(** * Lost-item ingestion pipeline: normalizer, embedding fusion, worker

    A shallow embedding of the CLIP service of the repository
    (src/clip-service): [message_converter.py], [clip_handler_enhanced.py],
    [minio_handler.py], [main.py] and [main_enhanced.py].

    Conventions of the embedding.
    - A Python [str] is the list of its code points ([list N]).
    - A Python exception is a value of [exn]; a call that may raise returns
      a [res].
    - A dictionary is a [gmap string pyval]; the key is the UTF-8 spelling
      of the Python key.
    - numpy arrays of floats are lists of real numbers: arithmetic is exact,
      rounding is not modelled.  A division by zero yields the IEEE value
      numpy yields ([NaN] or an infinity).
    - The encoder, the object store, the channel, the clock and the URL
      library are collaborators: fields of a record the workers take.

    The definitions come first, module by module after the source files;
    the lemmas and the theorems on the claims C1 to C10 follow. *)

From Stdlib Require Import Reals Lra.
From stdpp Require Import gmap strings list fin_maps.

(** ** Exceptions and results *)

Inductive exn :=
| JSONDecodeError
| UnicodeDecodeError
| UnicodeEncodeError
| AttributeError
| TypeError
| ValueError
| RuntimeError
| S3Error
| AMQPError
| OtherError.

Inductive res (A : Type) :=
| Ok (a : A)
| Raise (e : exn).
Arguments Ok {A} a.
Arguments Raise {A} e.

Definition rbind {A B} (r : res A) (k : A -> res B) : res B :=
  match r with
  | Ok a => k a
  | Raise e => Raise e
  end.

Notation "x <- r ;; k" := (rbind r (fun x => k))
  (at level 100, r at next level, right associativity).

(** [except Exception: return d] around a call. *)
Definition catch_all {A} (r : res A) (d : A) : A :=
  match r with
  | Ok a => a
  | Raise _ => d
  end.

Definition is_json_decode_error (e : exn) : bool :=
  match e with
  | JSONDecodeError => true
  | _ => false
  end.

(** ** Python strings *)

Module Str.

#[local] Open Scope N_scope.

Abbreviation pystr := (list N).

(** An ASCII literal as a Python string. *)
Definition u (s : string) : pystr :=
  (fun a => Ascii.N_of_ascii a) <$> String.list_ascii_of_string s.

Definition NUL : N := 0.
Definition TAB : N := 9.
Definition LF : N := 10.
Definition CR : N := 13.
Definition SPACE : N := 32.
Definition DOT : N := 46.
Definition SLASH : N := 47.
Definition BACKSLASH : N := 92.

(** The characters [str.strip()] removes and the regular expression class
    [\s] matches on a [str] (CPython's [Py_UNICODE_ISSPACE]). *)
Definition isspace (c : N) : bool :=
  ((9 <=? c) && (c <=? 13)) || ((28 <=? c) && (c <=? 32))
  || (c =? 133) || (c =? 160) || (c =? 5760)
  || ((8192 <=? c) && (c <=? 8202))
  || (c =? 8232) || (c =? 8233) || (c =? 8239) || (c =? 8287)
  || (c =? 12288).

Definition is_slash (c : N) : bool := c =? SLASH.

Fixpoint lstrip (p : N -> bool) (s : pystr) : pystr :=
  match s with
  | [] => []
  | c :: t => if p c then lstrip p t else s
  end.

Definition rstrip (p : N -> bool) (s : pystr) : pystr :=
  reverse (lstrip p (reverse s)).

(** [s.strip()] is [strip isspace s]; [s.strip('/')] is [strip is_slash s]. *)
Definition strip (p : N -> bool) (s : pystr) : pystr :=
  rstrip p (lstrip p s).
--
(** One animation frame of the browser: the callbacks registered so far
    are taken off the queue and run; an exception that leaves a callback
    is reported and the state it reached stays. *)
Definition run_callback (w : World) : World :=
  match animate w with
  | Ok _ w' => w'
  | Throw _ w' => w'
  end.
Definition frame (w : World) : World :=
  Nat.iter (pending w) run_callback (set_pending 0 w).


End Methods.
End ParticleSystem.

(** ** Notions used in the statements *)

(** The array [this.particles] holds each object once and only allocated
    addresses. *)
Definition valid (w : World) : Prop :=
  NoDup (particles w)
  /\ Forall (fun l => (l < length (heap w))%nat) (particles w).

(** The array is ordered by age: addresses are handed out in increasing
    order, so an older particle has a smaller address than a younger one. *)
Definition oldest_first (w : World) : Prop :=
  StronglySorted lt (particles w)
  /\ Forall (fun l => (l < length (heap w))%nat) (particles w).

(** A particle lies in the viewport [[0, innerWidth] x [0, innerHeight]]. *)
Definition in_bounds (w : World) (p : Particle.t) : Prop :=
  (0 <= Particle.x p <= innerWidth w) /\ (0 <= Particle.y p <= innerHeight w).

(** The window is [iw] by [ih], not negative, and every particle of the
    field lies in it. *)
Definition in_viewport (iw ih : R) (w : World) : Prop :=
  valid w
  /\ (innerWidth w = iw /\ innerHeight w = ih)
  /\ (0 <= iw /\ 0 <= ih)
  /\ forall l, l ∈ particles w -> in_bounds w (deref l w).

• **Task requirements**:
Look through the listing above and copy each line with the word "that" in it.

• **Response area**:
    - A Python exception is a value of [exn]; a call that may raise returns
    are taken off the queue and run; an exception that leaves a callback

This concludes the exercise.